Learning while building a basic password manager
(my goal and approach)
Recently, i started working on a password manager (which uses hybrid encryption).
The goal: Make a password manager in cpp which stores your password in an encrypted format in an executable file on your system but when you open the file, the contents should seem gibberish.
The approach: Use an irreversible hashing function to store a common passkey in the file. Encrypt the username and password (which is different from the common passkey) of an application (let's say github) using the common passkey and store it. So, the common passkey is not stored directly stored in the file.
Now every time you run the program, it will open the file, ask for the common passkey, hash it and match with the saved hash, if correct, decrypt the username and password stored and display it.
Let's begin building
When i started building it, i developed a logic with a pen and paper. It was supposed to be really simple and easy.
Few bugs and a feature?
(discovering a weird feature and reporting my first issue on github)

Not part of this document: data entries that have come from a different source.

(** * Order validation agent: catalog rules and the validation workflow

    A shallow embedding of [src/tools/validation_tools.py] (the catalog and
    the three validation tools) and of [src/agents/order_validator.py] (the
    nodes, the conditional edges, the graph and the [validate_order] entry
    point), followed by the properties of the specification.

    Conventions of the embedding:
    - Python [int] is [Z]; Python [float] amounts are exact rationals [Q]
      (the catalog prices, limits and balances are small decimals, on which
      the source's comparisons and sums are carried out here without
      rounding); [str] is [string], a byte string holding the UTF-8 text of
      the source's literals;
    - a [dict] read with [.get] is a record whose optional keys are [option]
      fields; the module-level catalogs are association lists in the order
      of the source;
    - a call that may raise returns a [PyResult]; [try]/[except Exception]
      is a match on it;
    - the [OrderState] threaded through the graph is passed explicitly. *)

From Stdlib Require Import ZArith QArith Qabs Bool String List DecimalString Lia Lqa.
Import ListNotations.

Open Scope string_scope.
Open Scope Z_scope.
Open Scope Q_scope.

(** ** Python primitives used by the source *)

(** [str(n)] and [f"{n}"] for an [int]. *)
Definition str_int (n : Z) : string := NilZero.string_of_int (Z.to_int n).

(** [f"{len(xs)}"]. *)
Definition str_len {A : Type} (xs : list A) : string :=
  str_int (Z.of_nat (length xs)).

(** Nearest integer, ties to the even one: the rounding of [:.2f]. *)
Definition round_half_even (x : Q) : Z :=
  let n := Qnum x in
  let d := Z.pos (Qden x) in
  let f := (n / d)%Z in
  match (2 * (n mod d) ?= d)%Z with
  | Lt => f
  | Gt => (f + 1)%Z
  | Eq => if Z.even f then f else (f + 1)%Z
  end.

Definition two_digits (n : Z) : string :=
  if (n <? 10)%Z then "0" ++ str_int n else str_int n.

(** [f"{x:.2f}"]. *)
Definition format_2f (x : Q) : string :=
  let cents := round_half_even (Qabs x * 100) in
  (if (Qnum x <? 0)%Z then "-" else "")
    ++ str_int (cents / 100) ++ "." ++ two_digits (cents mod 100).

(** [not s] for a [str]. *)
Definition str_falsy (s : string) : bool :=
  match s with EmptyString => true | _ => false end.

(** [not xs] for a [list]. *)
Definition list_falsy {A : Type} (xs : list A) : bool :=
  match xs with [] => true | _ => false end.

(** [sep.join(xs)]. *)
Fixpoint join (sep : string) (xs : list string) : string :=
  match xs with
  | [] => ""
  | [x] => x
  | x :: rest => x ++ sep ++ join sep rest
  end.

(** [f"{x}"] for a value that is a [str] or [None]. *)
Definition str_opt (x : option string) : string :=
  match x with Some s => s | None => "None" end.

(** [a > b], [a >= b] on amounts. *)
Definition Qgt_bool (a b : Q) : bool := negb (Qle_bool a b).
Definition Qge_bool (a b : Q) : bool := Qle_bool b a.

(** The outcome of a call that may raise: [Raised (str e)] or the value. *)
Inductive PyResult (A : Type) : Type :=
| Raised (e : string)
| Returned (a : A).
Arguments Raised {A} e.
Arguments Returned {A} a.

(** A [dict] with [str] keys, in insertion order. *)
Definition dict (V : Type) : Type := list (string * V).

(** [d.get(key)]. *)
Fixpoint dict_get {V : Type} (d : dict V) (key : string) : option V :=
  match d with
  | [] => None
  | (k, v) :: rest => if String.eqb k key then Some v else dict_get rest key
  end.

(** ** Catalog: [MOCK_CUSTOMERS] and [MOCK_PRODUCTS] *)

Record Customer : Type := mkCustomer {
  c_id : string;
  c_name : string;
  c_email : string;
  c_status : string;
  c_credit_limit : Q;
  c_current_balance : Q
}.

Record Product : Type := mkProduct {
  p_id : string;
  p_name : string;
  p_price : Q;
  p_stock : Z;
  p_category : string
}.

Definition MOCK_CUSTOMERS : dict Customer :=
  [ ("CUST001", mkCustomer "CUST001" "Acme Corporation" "contact@acme.com"
                  "active" 10000.0 2000.0);
    ("CUST002", mkCustomer "CUST002" "TechStart Inc" "info@techstart.com"
                  "active" 5000.0 4500.0);
    ("CUST003", mkCustomer "CUST003" "Global Solutions"
                  "sales@globalsolutions.com" "inactive" 15000.0 0.0);
    ("CUST004", mkCustomer "CUST004" "Innovation Labs"
                  "hello@innovationlabs.com" "active" 8000.0 1000.0);
    ("CUST005", mkCustomer "CUST005" "Enterprise Systems"
                  "contact@enterprise.com" "active" 20000.0 15000.0) ].

Definition MOCK_PRODUCTS : dict Product :=
  [ ("PROD001", mkProduct "PROD001" "Laptop Pro 15" 1200.0 50 "electronics");
    ("PROD002", mkProduct "PROD002" "Wireless Mouse" 25.0 200 "accessories");
    ("PROD003", mkProduct "PROD003" "USB-C Hub" 45.0 100 "accessories");
    ("PROD004", mkProduct "PROD004" "Monitor 27 inch" 350.0 30 "electronics");
    ("PROD005", mkProduct "PROD005" "Mechanical Keyboard" 120.0 0 "accessories");
    ("PROD006", mkProduct "PROD006" "Webcam HD" 80.0 75 "electronics") ].

(** ** Verdicts returned by the tools *)

Record CustomerVerdict : Type := mkCustomerVerdict {
  cv_valid : bool;
  cv_exists : bool;
  cv_active : bool;
  cv_customer_data : option Customer;
  cv_message : string
}.

Record CreditVerdict : Type := mkCreditVerdict {
  cr_has_credit : bool;
  cr_credit_limit : Q;
  cr_current_balance : Q;
  cr_available_credit : Q;
  cr_required_amount : Q;
  cr_message : string
}.

(** One item of the order: a dict read with [.get("product_id")],
    [.get("quantity", 0)] and [.get("unit_price")]. *)
Record OrderLine : Type := mkOrderLine {
  ol_product_id : option string;
  ol_quantity : option Z;
  ol_unit_price : option Q
}.

Record ValidatedItem : Type := mkValidatedItem {
  vi_product_id : option string;
  vi_product_name : string;
  vi_quantity : Z;
  vi_unit_price : Q;
  vi_item_total : Q;
  vi_category : string
}.

(** An entry of [invalid_items]; [available_stock], [provided_price] and
    [actual_price] are keys only some of the entries have. *)
Record InvalidItem : Type := mkInvalidItem {
  ii_product_id : option string;
  ii_quantity : Z;
  ii_available_stock : option Z;
  ii_provided_price : option Q;
  ii_actual_price : option Q;
  ii_reason : string
}.

Record ItemsVerdict : Type := mkItemsVerdict {
  iv_valid : bool;
  iv_total_amount : Q;
  iv_validated_items : list ValidatedItem;
  iv_invalid_items : list InvalidItem;
  iv_message : string
}.

(** ** The tools *)

Definition validate_customer_exists (customer_id : string) : CustomerVerdict :=
  if str_falsy customer_id then
    mkCustomerVerdict false false false None "ID de cliente no proporcionado"
  else
    match dict_get MOCK_CUSTOMERS customer_id with
    | None =>
        mkCustomerVerdict false false false None
          ("Cliente " ++ customer_id ++ " no existe en el sistema")
    | Some customer =>
        let is_active := String.eqb (c_status customer) "active" in
        if negb is_active then
          mkCustomerVerdict false true false (Some customer)
            ("Cliente " ++ customer_id ++ " existe pero está inactivo")
        else
          mkCustomerVerdict true true true (Some customer)
            ("Cliente " ++ customer_id ++ " válido y activo")
    end.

I recently learned about VIM and started using it as by go to IDE, so i needed to get accustomed to the shortcuts.
I use WSL2 with zsh and ohmyzsh! framework.
Now, if you don't know, all the terminals do not add a new line when a command execution ends. So if your code contains cout<<"bye"; at the end, it will print "bye" and the prompt for the next command will continue from the same line (which is annoying to be honest). And this is the case with most of the terminals (PowerShell, BASH, Cygwin terminal, etc.).
But not zsh. They add a new line to the output by default and move the prompt to a new line, but they add a % at the end of the output to indicate it.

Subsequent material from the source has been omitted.